WR-Redaktionen geschlossen

News-Archiv: News vom 1.2.2013 - Essen (idr). Die WAZ Mediengruppe hat seit heute den Großteil der Redaktionen der Westfälischen Rundschau (WR) im östlichen Ruhrgebiet und Sauerland geschlossen. Die meisten der 120 Redakteure sind freigestellt. Das hat der DJV NRW bestätigt. Trotz der Proteste von Gewerkschaften und Politik in den betroffenen Städten setzt der WAZ-Konzern, zu dem die WR gehört, damit seine Schließungspläne um. Grund dafür sind nach Unternehmensangaben Verluste in Millionenhöhe in den vergangenen Jahren.

Die WR soll als eigenständiger Titel weiter erhalten bleiben; die Inhalte kommen von der Westfalenpost, die ebenfalls zur WAZ Gruppe gehört, vom Content-Desk der WAZ Mediengruppe sowie von drei konkurrierenden Verlagen.

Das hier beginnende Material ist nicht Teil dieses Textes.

(* ===== verification/ServerSystem.v ===== *)
(** A server at work: [TcpServer.cpp] with the connections it has made, each a
    [TcpConnection] that lives in one of the loops of its pool, and the functors that pass
    between the loops' threads.  Connections are shared objects: they are freed when the
    last [shared_ptr] to them goes, and a functor that is bound to a raw [this] does not
    keep them alive. *)
From S2P Require Import Prelude EventLoopThread TcpServer Buffer Channel TcpConnection TcpProps TcpPair.
Open Scope list_scope.

(** * The functors of a loop *)

(** [pendingFunctors_], and the vector that [doPendingFunctors] has swapped out of it, of which
    it has [called] some and is [calling] the others.  The vector, and what its functors are
    bound to, goes when the last of them has been called. *)
Record Queue (A : Type) := mkQueue {
  called : list A;
  calling : list A;
  pendingFunctors_ : list A }.
Arguments mkQueue {A}.
Arguments called {A}.
Arguments calling {A}.
Arguments pendingFunctors_ {A}.

Section queue.
Context {A : Type}.

Definition no_functors : Queue A := mkQueue [] [] [].

(** The functors that are still to be called. *)
Definition todo (q : Queue A) : list A := calling q ++ pendingFunctors_ q.

(** [pendingFunctors_.push_back(f)] *)
Definition pushed (fs : list A) (q : Queue A) : Queue A := mkQueue (called q) (calling q) (pendingFunctors_ q ++ fs).

(** [functors.swap(pendingFunctors_)] *)
Definition swapped (q : Queue A) : Queue A := mkQueue [] (pendingFunctors_ q) [].

(** [functors[i]] is called next: [f], and [fs] are behind it. *)
Definition taken (f : A) (fs : list A) (q : Queue A) : Queue A :=
  mkQueue (match fs with [] => [] | _ => called q ++ [f] end) fs (pendingFunctors_ q).

(** The loop is not in [doPendingFunctors]. *)
Definition at_poll (q : Queue A) : bool := match calling q with [] => true | _ => false end.

Lemma todo_pushed fs q : todo (pushed fs q) = todo q ++ fs.
Proof. unfold todo. cbn. apply app_assoc. Qed.

Lemma todo_swapped q : calling q = [] -> todo (swapped q) = todo q.
Proof. unfold todo. intros ->. cbn. apply app_nil_r. Qed.

Lemma todo_taken f fs q : calling q = f :: fs -> todo q = f :: todo (taken f fs q).
Proof. unfold todo. by intros ->. Qed.
End queue.

(** * State *)

(** What a functor of a loop does with the connection it is bound to. *)
Inductive Job := JEstablished | JDestroyed | JRemove | JConn (f : ConnFunctor).
Definition Pending : Type := Conn * Job.

(** [objects]: the connections that have been made and not freed; [queues]: the functors of
    each loop; [held]: the connections of which the user has kept a [shared_ptr]. *)
Record System := mkSystem {
  server : TcpServer;
  objects : gmap (list byte) (Conn * TcpConnection);
  queues : gmap Z (Queue Pending);
  held : gset (list byte) }.

Definition new_System (sv : TcpServer) : System := mkSystem sv ∅ ∅ ∅.

Definition set_server (x : TcpServer) (s : System) : System := mkSystem x (objects s) (queues s) (held s).
Definition set_objects (x : gmap (list byte) (Conn * TcpConnection)) (s : System) : System :=
  mkSystem (server s) x (queues s) (held s).
Definition set_object (c : Conn) (t : TcpConnection) (s : System) : System :=
  set_objects (<[c_name c := (c, t)]> (objects s)) s.
Definition set_queue (l : Z) (q : Queue Pending) (s : System) : System :=
  mkSystem (server s) (objects s) (<[l := q]> (queues s)) (held s).
Definition set_held (x : gset (list byte)) (s : System) : System :=
  mkSystem (server s) (objects s) (queues s) x.

Definition loop_of (s : System) (l : Z) : Queue Pending := default no_functors (queues s !! l).
Definition queue_of (s : System) (l : Z) : list Pending := todo (loop_of s l).
Definition polling (s : System) (l : Z) : bool := at_poll (loop_of s l).

(** The server's own loop. *)
Definition base (s : System) : Z := baseLoop_ (threadPool_ (server s)).

(** [loop->queueInLoop(f)] *)
Definition queueInLoop (l : Z) (f : Pending) (s : System) : System := set_queue l (pushed [f] (loop_of s l)) s.
Definition swap_functors (l : Z) (s : System) : System := set_queue l (swapped (loop_of s l)) s.
Definition take_up (l : Z) (f : Pending) (fs : list Pending) (s : System) : System := set_queue l (taken f fs (loop_of s l)) s.

(** * Who keeps a connection alive *)

(** [send] and [shutdown] bind [this]; the other functors bind a [shared_ptr]. *)
Definition raw (j : Job) : bool :=
  match j with JConn (FSendInLoop _) | JConn FShutdownInLoop => true | _ => false end.

Definition refers (nm : list byte) (f : Pending) : bool := negb (raw f.2) && bool_decide (c_name f.1 = nm).

Definition referenced (s : System) (nm : list byte) : bool :=
  bool_decide (is_Some (connections_ (server s) !! nm)) || bool_decide (nm ∈ held s)
  || existsb (λ q, existsb (refers nm) (called q.2 ++ todo q.2)) (map_to_list (queues s)).

(** Frees the connections that nobody refers to: [~TcpConnection()] destroys the channel. *)
Definition collect : M System unit :=
  s ← get;
  assert (forallb (λ x, referenced s x.1 || is_ok (Channel_dtor (channel_ x.2.2))) (map_to_list (objects s))) ;;
  modify (set_objects (filter (λ x, referenced s x.1 = true) (objects s))).

(** * The server's handlers *)

(** A method of the server; the result are the functors it hands to loops. *)
Definition on_server (m : M TcpServer unit) : M System (list (Z * ServerFunctor)) := λ s,
  match m (server s) with
  | Ok (_, sv) => Ok (queued sv, set_server (set_queued [] sv) s)
  | Fault f => Fault f
  end.

Definition job (f : ServerFunctor) : list Pending :=
  match f with
  | FListen => []
  | FConnectEstablished c => [(c, JEstablished)]
  | TcpServer.FConnectDestroyed c => [(c, JDestroyed)]
  end.

(** [removeConnectionInLoop(conn)], on the server's loop. *)
Definition removeConnectionInLoop (c : Conn) : M System unit :=
  q ← on_server (TcpServer.removeConnectionInLoop c);
  mapM_ (λ x, mapM_ (λ f, modify (queueInLoop x.1 f)) (job x.2)) q.

(** [removeConnection(conn)], on the connection's loop: [loop_->runInLoop(...)]. *)
Definition removeConnection (c : Conn) : M System unit :=
  s ← get;
  if c_loop c =? base s then removeConnectionInLoop c else modify (queueInLoop (base s) (c, JRemove)).

(** What a method of a connection has left in its part of a queue goes to the loops. *)
Definition hand_over (c : Conn) (f : ConnFunctor) : M System unit :=
  match f with
  | FRemoveConnection => removeConnection c
  | _ => modify (queueInLoop (c_loop c) (c, JConn f))
  end.

(** A method of the connection; [UB] if it has been freed. *)
Definition on_conn (c : Conn) (m : M TcpConnection unit) : M System unit :=
  s ← get;
  match objects s !! c_name c with
  | None => fail UB
  | Some (_, t) =>
      match m t with
      | Fault f => fail f
      | Ok (_, t') => modify (set_object c (set_functors [] t')) ;; mapM_ (hand_over c) (functors t')
      end
  end.

Section system.
(** The kernel's answers and the user's callbacks, for each connection. *)
Context (U : list byte -> User).

(** The close callback only says that it was called: [hand_over] runs it. *)
Abbreviation close := (TcpConnection.removeConnection false).

Definition run_job (f : Pending) : M System unit :=
  let '(c, j) := f in
  let u := U (c_name c) in
  match j with
  | JEstablished => on_conn c (connectEstablished (write u) (onConnection u))
  | JDestroyed => on_conn c (connectDestroyed (write u) (onConnection u))
  | JRemove => removeConnectionInLoop c
  | JConn f => on_conn c (run_functor (write u) (onConnection u) (onWriteComplete u) (onHighWaterMark u) close f)
  end.

(** [newConnection(sockfd, peerAddr)], called by the acceptor on the server's loop. *)
Definition newConnection (sockfd garbage : Z) : M System unit :=
  q ← on_server TcpServer.newConnection;
  mapM_ (λ x,
    match x.2 with
    | FConnectEstablished c =>
        match new_TcpConnection sockfd garbage with
        | Fault f => fail f
        | Ok t =>
            modify (set_object c t) ;;
            s ← get;
            if x.1 =? base s then run_job (c, JEstablished) else modify (queueInLoop x.1 (c, JEstablished))
        end
    | _ => mret tt
    end) q.

(** * Runs *)

Inductive SysOp :=
| OpAccept (sockfd garbage : Z)
| OpRun (l : Z)
| OpEvent (nm : list byte) (revents : Z) (readv : Z -> list Z -> Z + list byte)
| OpCall (nm : list byte) (inLoop : bool) (c : Call)
| OpHold (nm : list byte)
| OpRelease (nm : list byte).

(** A loop takes its next step in [doPendingFunctors]: it swaps the vector, or calls the next
    functor.  The acceptor has a new socket, or a poller reports an event of a channel that is
    registered with some interest, when the loop is not in [doPendingFunctors].  A thread calls a
    connection that the user holds. *)
Definition sys_op (o : SysOp) : M System unit :=
  match o with
  | OpAccept sockfd garbage => s ← get; when (polling s (base s)) (newConnection sockfd garbage)
  | OpRun l =>
      s ← get;
      match calling (loop_of s l) with
      | [] => modify (swap_functors l)
      | f :: fs => modify (take_up l f fs) ;; run_job f
      end
  | OpEvent nm r readv =>
      s ← get;
      match objects s !! nm with
      | Some (c, t) =>
          when (polling s (c_loop c) && addedToLoop_ (channel_ t) && negb (isNoneEvent (channel_ t)))
            (on_conn c (handle_event (write (U nm)) (onMessage (U nm)) close r readv))
      | None => mret tt
      end
  | OpCall nm inLoop cl =>
      s ← get;
      match objects s !! nm with
      | Some (c, _) => when (bool_decide (nm ∈ held s)) (on_conn c (call (write (U nm)) inLoop cl))
      | None => mret tt
      end
  | OpHold nm => s ← get; when (bool_decide (is_Some (objects s !! nm))) (modify (set_held ({[nm]} ∪ held s)))
  | OpRelease nm => s ← get; modify (set_held (held s ∖ {[nm]}))
  end.

Definition sys_step (o : SysOp) : M System unit := sys_op o ;; collect.
End system.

Eine Ausnahme sind nach Angaben des DJV die Städte, wo die Westfalenpost in nächster Zeit Lokalredaktionen aufbauen wird. Dort seien die Redakteure noch nicht freigestellt. Die Gewerkschaften haben für morgen (2. Februar) zu einem Trauermarsch vor dem Sitz der Westfälischen Rundschau in Dortmund aufgerufen.

Die Blogger der Ruhrbarone reagieren auf die Redaktionsschließungen und weiten ihr Angebot aus: Sie haben einen Lokalteil eigens für Dortmund gestartet unter www.ruhrbarone-dortmund.de.